■ Data records ■
(** One pattern character that is not starred. *)
Lemma here_plain c re text : Forall (fun c => c <> 0) re -> Forall (fun c => c <> 0) text -> at0 re <> 42 ->
  here (c :: re) text <-> (if (c =? 36) && (at0 re =? 0) then text = [] else exists t text', text = t :: text' /\ (c = 46 \/ c = t) /\ here re text').
Proof.
  intros Hre Htext Hns. destruct ((c =? 36) && (at0 re =? 0)) eqn:E.
  - apply andb_true_iff in E as [E1 E2]. apply Z.eqb_eq in E1, E2. apply at0_0 in E2; [|done]. subst. split; [|by intros ->; constructor].
    inversion 1; subst; try done. tauto.
  - apply andb_false_iff in E. rewrite !Z.eqb_neq in E. rewrite at0_0 in E by done. split.
    + inversion 1; subst; cbn in *; try done; [destruct E; done | eauto].
    + intros (t & text' & -> & Hc & H). constructor; try done. tauto.
Qed.

Lemma matchhere_iff : forall n re text, (length re < n)%nat -> Forall (fun c => c <> 0) re -> Forall (fun c => c <> 0) text ->
  matchhere re text = true <-> here re text.
Proof.
  induction n as [|n IH]; intros re text Hn Hre Ht; [lia |]. destruct re as [|c re1]; [split; [constructor | done] |].
  apply Forall_cons in Hre as [Hc Hre]. cbn in Hn. cbn [matchhere].
  assert (Hplain : at0 re1 <> 42 -> (if (c =? 36) && (at0 re1 =? 0) then at0 text =? 0 else
      match text with t :: text => if (c =? 46) || (c =? t) then matchhere re1 text else false | [] => false end) = true <-> here (c :: re1) text).
  { intros Hns. rewrite here_plain by done. destruct (_ && _); [rewrite Z.eqb_eq; by apply at0_0 |]. destruct text as [|t text].
    - split; [done |]. intros (? & ? & ? & _). done.
    - apply Forall_cons in Ht as [_ Ht]. destruct ((c =? 46) || (c =? t)) eqn:E.
      + apply orb_true_iff in E. rewrite !Z.eqb_eq in E. rewrite IH by (done || lia). split; [by eauto |]. intros (? & ? & E' & _ & H). by injection E' as <- <-.
      + apply orb_false_iff in E. rewrite !Z.eqb_neq in E. split; [done |]. intros (? & ? & E' & H & _). injection E' as <- <-. tauto. }
  destruct re1 as [|star re2]; [by apply Hplain |]. destruct (Z.eqb_spec star 42) as [->|Hne]; [|by apply Hplain].
  rewrite matchstar_loop_iff. apply Forall_cons in Hre as [_ Hre]. cbn in Hn. split.
  - intros (u & suf & -> & Hu & H). constructor; [done |]. apply Forall_app in Ht as [_ Ht]. apply IH; (done || lia).
  - inversion 1; subst; [|by cbn in *]. eexists _, _. split; [reflexivity |]. split; [done |]. apply Forall_app in Ht as [_ Ht]. apply IH; (done || lia).
Qed.

Lemma match_loop_iff re : Forall (fun c => c <> 0) re -> forall text, Forall (fun c => c <> 0) text ->
  match_loop re text = true <-> exists pre suf, text = pre ++ suf /\ here re suf.
Proof.
  intros Hre. induction text as [|t text IH]; intros Ht; cbn [match_loop].
  - destruct (matchhere re []) eqn:E.
    + apply (matchhere_iff (S (length re))) in E; try done; [|lia]. split; [|done]. intros _. by exists [], [].
    + split; [done |]. intros (pre & suf & E' & H). symmetry in E'. apply app_eq_nil in E' as [-> ->].
      apply (matchhere_iff (S (length re))) in H; try done; [congruence | lia].
  - destruct (matchhere re (t :: text)) eqn:E.
    + apply (matchhere_iff (S (length re))) in E; try done; [|lia]. split; [|done]. intros _. by exists [], (t :: text).
    + apply Forall_cons in Ht as [Ht0 Ht]. rewrite IH by done. split.
      * intros (pre & suf & -> & H). by exists (t :: pre), suf.
      * intros (pre & suf & E' & H). destruct pre as [|t' pre]; cbn in E'.
        -- subst suf. apply (matchhere_iff (S (length re))) in H; try done; [congruence | lia | by constructor].
        -- injection E' as <- E'. by exists pre, suf.
Qed.

(** C39: the matcher decides the meaning of patterns: [c*] is any number of [c]
    (of anything, for a dot), [.] any character, [$] the end of the text, [^]
    its beginning, every other character itself. *)
Theorem match_decides (re text : list Z) (Hre : Forall (fun c => c <> 0) re) (Ht : Forall (fun c => c <> 0) text) :
  match_ re text = true <-> matches re text.
Proof.
  unfold match_, matches. destruct re as [|c re]; [by apply match_loop_iff |]. change (at0 (c :: re)) with c. cbn [tail]. destruct (Z.eqb_spec c 94) as [->|Hne].
  - apply (matchhere_iff (S (length re))); try done; [lia |]. by apply Forall_cons in Hre as [_ Hre].
  - by apply match_loop_iff.
Qed.

Lemma match_decides_witness : match_ (bytes "a.*z$") (bytes "xxabcz") = true /\ matches (bytes "a.*z$") (bytes "xxabcz").
Proof.
  split; [reflexivity |]. apply (match_decides (bytes "a.*z$") (bytes "xxabcz")); [..| reflexivity]; apply Forall_fold_right; cbn; lia.
Defined.

(** ** The lines of the input *)

(** The lines of [l] that match, [cur] being the line read so far. *)
Fixpoint selected (pattern cur l : list Z) : list Z :=
  match l with
  | [] => []
  | c :: l =>
      if c =? 10 then (if match_ pattern cur then cur ++ [10] else []) ++ selected pattern [] l
      else selected pattern (cur ++ [c]) l
  end.

Lemma selected_prefix pattern b : forall cur x, 10 ∉ b -> selected pattern cur (b ++ x) = selected pattern (cur ++ b) x.
Proof.
  induction b as [|c b IH]; intros cur x Hb; cbn [app selected]; [by rewrite app_nil_r |]. apply not_elem_of_cons in Hb as [Hc Hb].
  destruct (Z.eqb_spec c 10); [done |]. rewrite IH by done. by rewrite <- app_assoc.
Qed.

Lemma cut_line_spec : forall p, Forall (fun c => c <> 0) p ->
  match cut_line p with
  | None => 10 ∉ p
  | Some (line, rest) => p = line ++ 10 :: rest /\ 10 ∉ line
  end.
Proof.
  induction p as [|c p IH]; intros Hp; cbn [cut_line]; [apply not_elem_of_nil |]. apply Forall_cons in Hp as [Hc Hp].
  destruct (Z.eqb_spec c 10) as [->|Hne]; [split; [done | apply not_elem_of_nil] |]. destruct (Z.eqb_spec c 0); [done |].
  specialize (IH Hp). destruct (cut_line p) as [[line rest]|].
  - destruct IH as [-> Hl]. split; [done |]. apply not_elem_of_cons. done.
  - apply not_elem_of_cons. done.
Qed.

Section grep_output.
Context {St : Type} (O : stream_os St) (HO : stream_ok O).

Lemma scan_lines_run pattern : forall fuel p s, Forall (fun c => c <> 0) p -> (length p < fuel)%nat ->
  exists s' r, run (so_sys O) (scan_lines fuel pattern p) s = (Returned r, s') /\ 10 ∉ r /\ (exists pre, p = pre ++ r) /\
    (forall fd, so_in O s' fd = so_in O s fd) /\
    (forall x, so_out O s' 1 ++ selected pattern [] (r ++ x) = so_out O s 1 ++ selected pattern [] (p ++ x)).
Proof.
  induction fuel as [|fuel IH]; intros p s Hp Hf; [lia |]. cbn [scan_lines]. pose proof (cut_line_spec p Hp) as Hc. destruct (cut_line p) as [[line rest]|].
  - destruct Hc as [-> Hl]. apply Forall_app in Hp as [_ Hp]. apply Forall_cons in Hp as [_ Hp]. rewrite length_app in Hf. cbn in Hf.
    assert (Hsel : forall x, selected pattern [] ((line ++ 10 :: rest) ++ x) = (if match_ pattern line then line ++ [10] else []) ++ selected pattern [] (rest ++ x)).
    { intros x. rewrite <- app_assoc. rewrite selected_prefix by done. cbn. done. }
    destruct (match_ pattern line).
    + destruct (so_write _ HO s 1 (line ++ [10])) as (_ & Ho & Hi).
      destruct (IH rest (so_sys O (SysWrite 1 (line ++ [10])) s).2 Hp ltac:(lia)) as (s' & r & E & Hr & [pre ->] & Hi' & Ho').
      exists s', r. split; [exact E |]. split; [done |]. split; [by exists (line ++ 10 :: pre); rewrite <- app_assoc |]. split; [intros fd; by rewrite Hi', Hi |].
      intros x. rewrite Ho', Hsel, Ho, decide_True by done. by rewrite <- !app_assoc.
    + destruct (IH rest s Hp ltac:(lia)) as (s' & r & E & Hr & [pre ->] & Hi' & Ho'). exists s', r. split; [exact E |]. split; [done |].
      split; [by exists (line ++ 10 :: pre); rewrite <- app_assoc |]. split; [done |]. intros x. rewrite Ho', Hsel. done.
  - exists s, p. split; [done |]. split; [done |]. split; [by exists [] |]. done.
Qed.

(** No piece of a line is too long for the buffer. *)
Definition short_lines (l : list Z) : Prop := forall a b c, l = a ++ b ++ c -> 10 ∉ b -> Z.of_nat (length b) <= BUF - 2.

Lemma short_lines_suffix a l : short_lines (a ++ l) -> short_lines l.
Proof. intros H x b c -> Hb. apply (H (a ++ x) b c); [by rewrite <- !app_assoc | done]. Qed.

Lemma grep_loop_run pattern fd : forall fuel buf s, 10 ∉ buf -> Forall (fun c => c <> 0) (buf ++ so_in O s fd) -> short_lines (buf ++ so_in O s fd) ->
  (length (so_in O s fd) < fuel)%nat ->
  exists s', run (so_sys O) (grep_loop fuel pattern fd buf) s = (Returned tt, s') /\ so_in O s' fd = [] /\
    so_out O s' 1 = so_out O s 1 ++ selected pattern [] (buf ++ so_in O s fd).
Proof.
  induction fuel as [|fuel IH]; intros buf s Hbuf Hnz Hshort Hf; [lia |]. cbn [grep_loop]. rewrite run_call.
  pose proof (Hshort [] buf (so_in O s fd) eq_refl Hbuf) as Hlen. unfold BUF in *.
  destruct (so_read _ HO s fd (1024 - Z.of_nat (length buf) - 1) ltac:(lia)) as (k & Er & Hk & Hkl & Hk0 & Hi & Ho). rewrite Er. cbn [fst snd].
  set (s1 := (so_sys O _ s).2) in *. destruct k as [|k].
  - change (0 <? Z.of_nat 0) with false. cbv iota. specialize (Hk0 eq_refl). exists s1. rewrite Hi, decide_True, drop_0 by done. split; [done |]. split; [done |].
    rewrite Ho, Hk0, app_nil_r. rewrite <- (app_nil_r buf) at 1. rewrite selected_prefix by done. cbn. by rewrite app_nil_r.
  - destruct (Z.ltb_spec 0 (Z.of_nat (S k))); [|lia]. rewrite <- (take_drop (S k) (so_in O s fd)) in Hnz, Hshort. rewrite app_assoc in Hnz, Hshort.
    destruct (scan_lines_run pattern (S (length (buf ++ take (S k) (so_in O s fd)))) (buf ++ take (S k) (so_in O s fd)) s1) as (s2 & r & E2 & Hr & [pre Hpre] & Hi2 & Ho2); [by apply Forall_app in Hnz as [Hnz _] | lia |].
    rewrite (run_bind_Returned _ _ _ _ _ _ E2).
    assert (Hin : so_in O s2 fd = drop (S k) (so_in O s fd)) by (rewrite Hi2, Hi, decide_True; done).
    destruct (IH r s2) as (s3 & E3 & Hi3 & Ho3); rewrite ?Hin; try done.
    + rewrite Hpre in Hnz. rewrite <- app_assoc in Hnz. by apply Forall_app in Hnz as [_ Hnz].
    + rewrite Hpre in Hshort. rewrite <- app_assoc in Hshort. by apply short_lines_suffix in Hshort.
    + rewrite length_drop. lia.
    + exists s3. split; [exact E3 |]. split; [done |]. rewrite Ho3, Hin, Ho2, Ho. rewrite <- app_assoc, take_drop. done.
Qed.
End grep_output.

(** C40: [grep] prints exactly the lines of its input that match, in order,
    however the reads cut the input, and reads all of it: for input without NUL
    bytes whose lines fit the buffer.  A last line without a newline is not
    looked at.  The number of reads is at most the length of the input. *)
Theorem grep_prints_matching {St : Type} (O : stream_os St) (HO : stream_ok O) (s : St) (pattern : list Z) (fd : Z) (fuel : nat)
    (Hnz : Forall (fun c => c <> 0) (so_in O s fd)) (Hshort : short_lines (so_in O s fd)) (Hf : (length (so_in O s fd) < fuel)%nat) :
  exists s', run (so_sys O) (grep fuel pattern fd) s = (Returned tt, s') /\ so_in O s' fd = [] /\
    so_out O s' 1 = so_out O s 1 ++ selected pattern [] (so_in O s fd).
Proof. apply (grep_loop_run O HO pattern fd fuel [] s); try done; apply not_elem_of_nil. Qed.

Definition demo_text : list Z := bytes "one" ++ [10] ++ bytes "two" ++ [10] ++ bytes "three" ++ [10].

■ Prompt ■
Reproduce only the lines running from the one with "however the reads" through the final line of the listing above, both ends included.

■ Task answer ■
    however the reads cut the input, and reads all of it: for input without NUL
    bytes whose lines fit the buffer.  A last line without a newline is not
    looked at.  The number of reads is at most the length of the input. *)
Theorem grep_prints_matching {St : Type} (O : stream_os St) (HO : stream_ok O) (s : St) (pattern : list Z) (fd : Z) (fuel : nat)
    (Hnz : Forall (fun c => c <> 0) (so_in O s fd)) (Hshort : short_lines (so_in O s fd)) (Hf : (length (so_in O s fd) < fuel)%nat) :
  exists s', run (so_sys O) (grep fuel pattern fd) s = (Returned tt, s') /\ so_in O s' fd = [] /\
    so_out O s' 1 = so_out O s 1 ++ selected pattern [] (so_in O s fd).
Proof. apply (grep_loop_run O HO pattern fd fuel [] s); try done; apply not_elem_of_nil. Qed.

Definition demo_text : list Z := bytes "one" ++ [10] ++ bytes "two" ++ [10] ++ bytes "three" ++ [10].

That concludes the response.